Provided records:
(** Mail goes nowhere else: every message the handler hands to the
    dispatcher is either addressed to the operator's address, with
    the submitter's email (as the chains have left it) as reply-to,
    or addressed to the submitter's email, with no reply-to. *)
Theorem mail_recipients :
  let t := run outcomes (contactHandler X env transporter outcomes req errors) in
  let submitter := toVal (email (body req)) in
  Forall
    (fun m =>
       (to m = JStr (CONTACT_EMAIL env) /\ replyTo m = Some submitter)
       \/ (to m = submitter /\ replyTo m = None))
    (sends t).
Proof.
  intros t submitter. subst t submitter.
  destruct (contactHandler_shape X env transporter outcomes req errors)
    as [[Hnone _] | [(message & e & _ & Ht) | (message & info & _ & Ht)]].
  - rewrite Hnone. constructor.
  - rewrite Ht. destruct (contactCatch_response e) as (r & Hr & _).
    rewrite Hr. simpl.
    constructor; [| constructor]. left. now split.
  - rewrite Ht, sends_app.
    destruct (settle_quiet outcomes [1%nat]) as [-> _].
    simpl.
    constructor; [| constructor; [| constructor]].
    + left. now split.
    + right. now split.
Qed.

End AnyRequest.

End RouteFacts.

(* ------------------------------------------------------------------ *)
(** ** The validation chains again *)
(* ------------------------------------------------------------------ *)

Module ChainFacts.
Import JS Ext Helpers Validator Client Samples JSFacts TrimFacts ValidatorFacts.

Lemma report_length (p : string) (ok : jsstring -> bool) (text : string)
  (v : jsstring) : (length (report p ok text v) <= 1)%nat.
Proof. unfold report. destruct (ok v); simpl; lia. Qed.

Lemma report_field (p : string) (ok : jsstring -> bool) (text : string)
  (v : jsstring) : Forall (fun e => field e = p) (report p ok text v).
Proof. unfold report. destruct (ok v); repeat constructor. Qed.

Section AnyBody.
Context (X : Externals) (b : Body).

Lemma validate_fst :
  fst (validate X b)
  = {| name := Some (escape X (trimmed (name b)));
       email := Some (normalizeEmail X (trimmed (email b)));
       subject := option_map (fun s => escape X (trim s)) (subject b);
       msg := Some (escape X (trimmed (msg b))) |}.
Proof.
  unfold validate, runChain, trimmed.
  destruct (name b), (email b), (subject b), (msg b); reflexivity.
Qed.

(** The errors come grouped by field, in the order name, email,
    subject, message, and they name no other field: at most two for
    the name, three for the email, one for the subject and two for
    the message. *)
Theorem validationErrors_grouped :
  let errs := validationErrors X b in
  errs = errorsFor "name" errs ++ errorsFor "email" errs
           ++ errorsFor "subject" errs ++ errorsFor "message" errs
  /\ (length (errorsFor "name" errs) <= 2)%nat
  /\ (length (errorsFor "email" errs) <= 3)%nat
  /\ (length (errorsFor "subject" errs) <= 1)%nat
  /\ (length (errorsFor "message" errs) <= 2)%nat.
Proof.
  intros errs. subst errs. rewrite validationErrors_reports.
  set (n1 := report "name" notEmpty _ _).
  set (n2 := report "name" (isLength 2 (Some 100)) _ _).
  set (e1 := report "email" notEmpty _ _).
  set (e2 := report "email" (isEmail X) _ _).
  set (e3 := report "email" (isLength 0 (Some 254)) _ _).
  set (m1 := report "message" notEmpty _ _).
  set (m2 := report "message" (isLength 10 (Some 5000)) _ _).
  set (s1 := match subject b with None => [] | Some s => _ end).
  assert (Hs : forall f,
    errorsFor f s1 = if String.eqb "subject" f then s1 else []).
  { intros f. subst s1. destruct (subject b).
    - apply errorsFor_report.
    - now destruct (String.eqb "subject" f). }
  assert (Hs1 : (length s1 <= 1)%nat).
  { subst s1. destruct (subject b); [apply report_length | simpl; lia]. }
  pose proof (report_length "name" notEmpty "Name is required"
                (trimmed (name b))) as Hn1.
  pose proof (report_length "name" (isLength 2 (Some 100))
                "Name must be between 2 and 100 characters"
                (trimmed (name b))) as Hn2.
  pose proof (report_length "email" notEmpty "Email is required"
                (trimmed (email b))) as He1.
  pose proof (report_length "email" (isEmail X)
                "Please provide a valid email address"
                (trimmed (email b))) as He2.
  pose proof (report_length "email" (isLength 0 (Some 254))
                "Email is too long"
                (normalizeEmail X (trimmed (email b)))) as He3.
  pose proof (report_length "message" notEmpty "Message is required"
                (trimmed (msg b))) as Hm1.
  pose proof (report_length "message" (isLength 10 (Some 5000))
                "Message must be between 10 and 5000 characters"
                (trimmed (msg b))) as Hm2.
  fold n1 in Hn1. fold n2 in Hn2. fold e1 in He1. fold e2 in He2.
  fold e3 in He3. fold m1 in Hm1. fold m2 in Hm2.
  rewrite !errorsFor_app.
  subst n1 n2 e1 e2 e3 m1 m2. rewrite !errorsFor_report, !Hs. simpl.
  rewrite ?app_nil_r, ?length_app. simpl.
  repeat split; try lia.
  now rewrite <- !app_assoc.
Qed.

End AnyBody.

Lemma trimmed_trim (s : jsstring) : trimmed (Some (trim s)) = trimmed (Some s).
Proof. unfold trimmed. simpl. apply trim_idem. Qed.

(** The server reaches the same verdict, and hands the same body to
    the handler, whether or not the page has trimmed the values it
    sends. *)
Theorem validate_after_client_trim (X : Externals) (v : FormValues) :
  validate X (toBody (formData v)) = validate X (toBody v).
Proof.
  apply injective_projections.
  - rewrite !validate_fst. simpl. unfold trimmed. simpl.
    now rewrite !trim_idem.
  - change (validationErrors X (toBody (formData v))
            = validationErrors X (toBody v)).
    rewrite !validationErrors_reports. simpl.
    now rewrite !trimmed_trim, !trim_idem.
Qed.

End ChainFacts.

(* ------------------------------------------------------------------ *)
(** ** The generated HTML and the transporter's settings *)
(* ------------------------------------------------------------------ *)

Module ComposerFacts.
Import JS Helpers Config Mail Samples JSFacts TrimFacts.

Lemma interp_sanitized_free (v : option jsstring) :
  Forall (fun c => c <> SQUOTE) (interp (sanitizeInput (toVal v))).
Proof.
  destruct v as [s|]; simpl.
  - apply sanitized_apostrophe_free.
  - repeat constructor; discriminate.
Qed.

Lemma replaceAll_keeps_free (c : N) (r s : jsstring) (P : N -> Prop) :
  Forall P r -> Forall P s -> Forall P (replaceAll c r s).
Proof.
  intros Hr. unfold replaceAll. induction 1 as [|x s Hx _ IH]; simpl.
  - constructor.
  - apply Forall_app. split; [| exact IH].
    destruct (x =? c); [exact Hr | now repeat constructor].
Qed.

(** Whatever the fields hold, no text interpolated into either HTML
    body holds a raw apostrophe: every field goes through the
    sanitizer first, and the line breaks put into the message bring
    none. *)
Theorem templates_apostrophe_free
  (name email subject : option jsstring) (message : jsstring) :
  Forall
    (fun p => match p with
              | Markup _ => True
              | Text s => Forall (fun c => c <> SQUOTE) s
              end)
    (generateEmailTemplate name email subject message)
  /\ Forall
       (fun p => match p with
                 | Markup _ => True
                 | Text s => Forall (fun c => c <> SQUOTE) s
                 end)
       (generateAutoReplyTemplate name).
Proof.
  split; unfold generateEmailTemplate, generateAutoReplyTemplate;
    repeat (constructor; simpl; try exact I);
    try apply interp_sanitized_free.
  - apply sanitized_apostrophe_free.
  - apply replaceAll_keeps_free; [| apply sanitized_apostrophe_free].
    repeat constructor; discriminate.
Qed.

Lemma parseInt_or_nonzero (v : option jsstring) (d : number) :
  d <> Finite 0 -> parseInt_or v d <> Finite 0.
Proof.
  intros Hd. unfold parseInt_or.
  destruct (parseInt v) as [[[|p|p]|neg]|]; try exact Hd; discriminate.
Qed.

Lemma falsy_false_text (v : option jsstring) :
  falsy v = false -> default [] v <> [].
Proof. destruct v as [[|c s]|]; simpl; congruence. Qed.
(** * A shallow embedding of the Nitter scraper of [main.py]

    The development follows the source top-down: Python values and
    exceptions, the part of the Selenium interface the scraper consumes,
    a state-and-exception monad for the effects of [scrape_tweets], the
    scraper itself, and then the properties of the pipeline. *)

From Stdlib Require Import List String Ascii Bool NArith ZArith QArith Lia.
From Stdlib Require Import DecimalString.
Import ListNotations.

Local Close Scope Q_scope.
Local Open Scope list_scope.

(** ** Python values *)

Module Py.

(** A Python [str] is a sequence of Unicode code points. *)
Definition codepoint := N.
Definition str := list codepoint.

(** A string literal of the program text. *)
Definition lit (s : string) : str :=
  map N_of_ascii (list_ascii_of_string s).

(** [str.isascii()]: every code point is below U+0080 (true on [""]). *)
Definition isascii (s : str) : bool :=
  forallb (fun c => (c <? 128)%N) s.

(** The code points [str.strip()] removes when called without argument. *)
Definition isspace (c : codepoint) : bool :=
  ((9 <=? c) && (c <=? 13) || (28 <=? c) && (c <=? 32)
   || (c =? 133) || (c =? 160) || (c =? 5760)
   || (8192 <=? c) && (c <=? 8202)
   || (c =? 8232) || (c =? 8233) || (c =? 8239) || (c =? 8287)
   || (c =? 12288))%N.

Fixpoint lstrip (s : str) : str :=
  match s with
  | c :: s' => if isspace c then lstrip s' else s
  | [] => []
  end.

Definition rstrip (s : str) : str := rev (lstrip (rev s)).

Definition strip (s : str) : str := rstrip (lstrip s).

(** [str(n)] for a non-negative [int]. *)
Definition str_of_nat (n : nat) : str :=
  lit (NilEmpty.string_of_uint (Nat.to_uint n)).

Definition str_of_int (z : Z) : str :=
  match z with
  | Zneg p => lit "-" ++ str_of_nat (Pos.to_nat p)
  | _ => str_of_nat (Z.to_nat z)
  end.

(** The values stored in a scraped record. *)
Inductive val :=
| None_
| Str (s : str)
| Float (q : Q).

Definition of_option (o : option str) : val :=
  match o with
  | Some s => Str s
  | None => None_
  end.

(** A [dict] literal: keys in insertion order. *)
Definition dict := list (string * val).

Fixpoint get (d : dict) (k : string) : option val :=
  match d with
  | (k', v) :: d' => if String.eqb k k' then Some v else get d' k
  | [] => None
  end.

Definition keys (d : dict) : list string := map fst d.

(** The exception classes the scraper can meet, with the part of the
    class hierarchy its [except] clauses test. *)
Inductive exn_class :=
| Exception
| IndexError
| RuntimeError
| WebDriverException
| NoSuchElementException
| TimeoutException.

Record exn := mkExn {
  exn_class_of : exn_class;
  exn_str : str;            (* str(e) *)
  exn_traceback : str       (* what traceback.format_exc() renders *)
}.

Definition subclass (c d : exn_class) : bool :=
  match d, c with
  | Exception, _ => true
  | WebDriverException,
    (WebDriverException | NoSuchElementException | TimeoutException) => true
  | IndexError, IndexError => true
  | RuntimeError, RuntimeError => true
  | NoSuchElementException, NoSuchElementException => true
  | TimeoutException, TimeoutException => true
  | _, _ => false
  end.

Definition isinstance (e : exn) (c : exn_class) : bool :=
  subclass (exn_class_of e) c.
(* ===================================================================== *)
(** ** The command-line entry point of the agent *)
(* ===================================================================== *)

Section Main.

Variable R : runtime.
Variable E : env.

Local Abbreviation discovery :=
  (agent_discovery.discover_spec R E (VStr "salesforce") (VStr "marketing-cloud")
     (VStr main_documentation_url) (VList (map VStr main_hints))).

(** X19: [main] raises when the construction of the agent does, or when
    its first line cannot be printed, and then makes no call.  On a
    standard output that accepts every line it does not raise: it
    discovers with two calls, and probes the discovered URL exactly when
    the download_url is true in the sense of Python and the confidence is
    high or medium; after a result of low confidence or an empty
    download_url it stops after the two calls of the discovery. *)
Theorem main_verifies_confident_results_only (agent_init : res unit) :
  (forall e, agent_init = inl e -> main R agent_init E = ([], inl e))
  /\ (forall e, agent_init = inr tt -> stdout_print R PrintRuleAbove = inl e ->
        main R agent_init E = ([], inl e))
  /\ (accepting R -> agent_init = inr tt ->
      let page :=
        match retrieved E main_documentation_url with
        | inl _ => ""
        | inr page => page
        end in
      let calls :=
        [RequestsGet main_documentation_url 30;
         MessagesCreate (analysis_request "salesforce" "marketing-cloud"
                           main_documentation_url page main_hints)] in
      exists result,
        discovery = (calls, inr result)
        /\ (truthy (download_url result) && confident (confidence result) = false ->
            main R agent_init E = (calls, inr tt))
        /\ (truthy (download_url result) && confident (confidence result) = true ->
            exists probes,
              main R agent_init E
              = ((calls ++ RequestsHead (str_of R (download_url result)) 10 true
                             :: probes)%list,
                 inr tt))).
Proof.
  split; [now intros e ->|]. split.
  - intros e -> Hp. unfold main. now rewrite bind_lift, bind_print, Hp.
  - intros Hacc ->. unfold main. rewrite bind_lift, !bind_print, !Hacc.
    rewrite (discover_accepting R E _ _ _ _ Hacc). cbv zeta.
    cbn [py_or truthy main_hints map py_iter str_of].
    set (result := match analysed R E _ with inl e => fallback e | inr loc => loc end).
    exists result. split; [reflexivity|].
    rewrite bind_pair, !bind_print, !Hacc. split.
    + intros ->. unfold ret. cbn [fst snd]. now rewrite app_nil_r.
    + intros ->.
      destruct (verify_returns_when_printing R E (download_url result)
                  (fun e => Hacc _)) as (t & b & Hv & Ht).
      destruct (Ht (Hacc _)) as (t' & ->).
      rewrite Hv, bind_pair. unfold ret. cbn [fst snd]. rewrite app_nil_r.
      now exists t'.
Qed.

End Main.

(* ===================================================================== *)
(** ** The declared types and the general methods *)
(* ===================================================================== *)

(** The extraction depends on standard output through its three lines
    only. *)
Lemma spec_of_result_accepting (R : runtime) (result : value) :
  accepting R -> agent_discovery.spec_of_result R result = spec_of_result result.
Proof.
  intros Hacc. unfold spec_of_result, agent_discovery.spec_of_result.
  rewrite Hacc. cbn [stdout_print quiet]. cbv beta iota delta [rbind].
  destruct (py_get result "confidence" (VStr "unknown")) as [e|c]; [reflexivity|].
  rewrite Hacc.
  destruct (py_get result "reasoning" (VStr "N/A")) as [e|r]; [reflexivity|].
  destruct (py_slice_to 100 r) as [e|preview]; [reflexivity|].
  now rewrite Hacc.
Qed.
(** A path that resolves to a module itself: [hook] returns normally, and
    [restore] raises [IndexError], so the sequence does not complete. *)
Lemma restore_of_module_path_raises :
  _resolve_target (sys_modules (env ex_state)) "os.path" = Ok (2%positive, []) ∧
  (hook "os.path" ex_state).1 = Ok tt ∧
  (run [DoHook "os.path"; DoRestore "os.path"] ex_state).1 = Raise IndexError ∧
  "os.path" ∈ hooked (self (run [DoHook "os.path"; DoRestore "os.path"] ex_state).2).
Proof.
  split_and!; [vm_compute; reflexivity..|].
  apply (bool_decide_unpack _). vm_compute. exact I.
Qed.


(** ** The print wrapper *)

Section wrapper.
Implicit Types (h : gmap loc object) (x parent w : loc) (a b : string).

Lemma closed_lookup h x o a v :
  closed h → h !! x = Some o → obj_attrs o !! a = Some v → is_Some (h !! v).
Proof. intros Hc Hx Ha. exact (Hc x o Hx a v Ha). Qed.

(** In a closed heap nothing refers to a new object, and the new object
    starts without attributes. *)
Lemma alloc_leaf h o :
  closed h → obj_attrs o = ∅ →
  let w := fresh (dom h) in
  let h1 := <[w := o]> h in
  (∀ b, getattr h1 w b = Raise AttributeError) ∧
  (∀ x b, getattr h1 x b ≠ Ok w).
Proof.
  intros Hc Hattrs w h1. pose proof (fresh_lookup h) as Hfresh. fold w in Hfresh.
  split.
  - intros b. unfold getattr, h1. rewrite lookup_insert_eq, Hattrs.
    by rewrite lookup_empty.
  - intros x b. unfold getattr, h1.
    destruct (decide (x = w)) as [->|Hx].
    + rewrite lookup_insert_eq, Hattrs. by rewrite lookup_empty.
    + rewrite lookup_insert_ne; [|done].
      destruct (h !! x) as [ox|] eqn:Hox; [|done].
      destruct (obj_attrs ox !! b) as [v|] eqn:Hv; [|done].
      intros [= ->]. destruct (closed_lookup h x ox b w Hc Hox Hv) as [? Hw].
      congruence.
Qed.

(** After a leaf that nothing refers to has been assigned to a slot, a
    successful read of the chain finds that leaf. *)
Lemma leaf_read h w parent a h' :
  (∀ b, getattr h w b = Raise AttributeError) →
  (∀ x b, getattr h x b ≠ Ok w) →
  setattr h parent a w = Ok h' →
  ∀ (walked : list string) x live,
    _get_attr h x walked = Ok parent →
    _get_attr h' x (walked ++ [a]) = Ok live →
    live = w.
Proof.
  intros Hleaf Hfree Hset walked.
  induction walked as [|b rest IH]; intros x live.
  - simpl. intros [= ->]. rewrite (getattr_setattr_eq _ _ _ _ _ Hset). congruence.
  - intros Hwalk. pose proof Hwalk as Hend. apply walk_end in Hend as (y & c & Hyc).
    simpl in Hwalk. destruct (getattr h x b) as [x'|] eqn:Hget; [|done].
    simpl. destruct (decide ((x, b) = (parent, a))) as [[= -> ->]|Hne].
    + rewrite (getattr_setattr_eq _ _ _ _ _ Hset).
      assert (w ≠ parent) as Hw by (intros ->; by eapply Hfree).
      destruct (rest ++ [a])%list as [|c' rest'] eqn:Hrest.
      { by destruct rest. }
      simpl. rewrite (getattr_setattr_ne _ _ _ _ _ w c' Hset); [|congruence].
      by rewrite Hleaf.
    + rewrite (getattr_setattr_ne _ _ _ _ _ _ _ Hset Hne), Hget. by apply IH.
Qed.
End wrapper.

(** C4.  In a process whose heap is closed, let [patch_print] return
    normally on a path whose key has a record, and let the live attribute be
    read afterwards.  Calling it writes the message, then whatever the stored
    original writes for the same arguments, and returns or raises what the
    stored original does (called one frame deeper); the records are those
    from before the patch. *)
Theorem print_wrapper_prints_then_delegates
    (builtin_sem : nat → list loc → list (string * loc) → outcome)
    (user_sem : nat → gmap string loc → list loc → list (string * loc) → outcome)
    (s s' : state) (p msg : string) (m : loc) (chain : list string)
    (original live : loc) (args : list loc) (kwargs : list (string * loc))
    (depth : nat) :
  closed (heap (env s)) →
  _resolve_target (sys_modules (env s)) p = Ok (m, chain) →
  dict_get (m, chain) (originals (self s)) = Some original →
  patch_print p msg s = (Ok tt, s') →
  _get_attr (heap (env s')) m chain = Ok live →
  call builtin_sem user_sem (S depth) (heap (env s')) live args kwargs
  = ((msg +:+ newline)
       :: (call builtin_sem user_sem depth (heap (env s')) original args kwargs).1,
     (call builtin_sem user_sem depth (heap (env s')) original args kwargs).2) ∧
  originals (self s') = originals (self s) ∧
  dict_get (m, chain) (originals (self s')) = Some original.
Proof.
  destruct s as [[orig hk] [mods gl h out flag]]. simpl.
  intros Hclosed Hres Hget Hpatch Hlive.
  rewrite (patch_print_found _ msg _ _ _ _ _ _ _ _ _ _ Hres Hget) in Hpatch.
  set (w := fresh (dom h)) in *.
  set (o := Object "wrapped" ∅ (Function (WrappedCode msg original) gl)) in *.
  destruct (_set_attr (<[w := o]> h) m chain w) as [h2|] eqn:Hset; [|done].
  injection Hpatch as <-. simpl in *. split; [|done].
  apply _set_attr_Ok_inv in Hset as (prefix & a & parent & -> & Hwalk & Hset).
  destruct (alloc_leaf h o Hclosed eq_refl) as [Hleaf Hfree]. fold w in Hleaf, Hfree.
  assert (live = w) as ->
    by exact (leaf_read _ w parent a h2 Hleaf Hfree Hset prefix m live Hwalk Hlive).
  pose proof (obj_call_setattr _ _ _ _ _ w Hset) as Hcall.
  rewrite lookup_insert_eq in Hcall. simpl in Hcall.
  destruct (h2 !! w) as [ow|] eqn:How; [|done].
  injection Hcall as Hcall.
  cbn [call]. rewrite ?How, Hcall.
  by destruct (call builtin_sem user_sem depth h2 original args kwargs).
Qed.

Brief: If the string "subclass" is in a line of the entries, pick that line out.

Output:
Definition subclass (c d : exn_class) : bool :=
  subclass (exn_class_of e) c.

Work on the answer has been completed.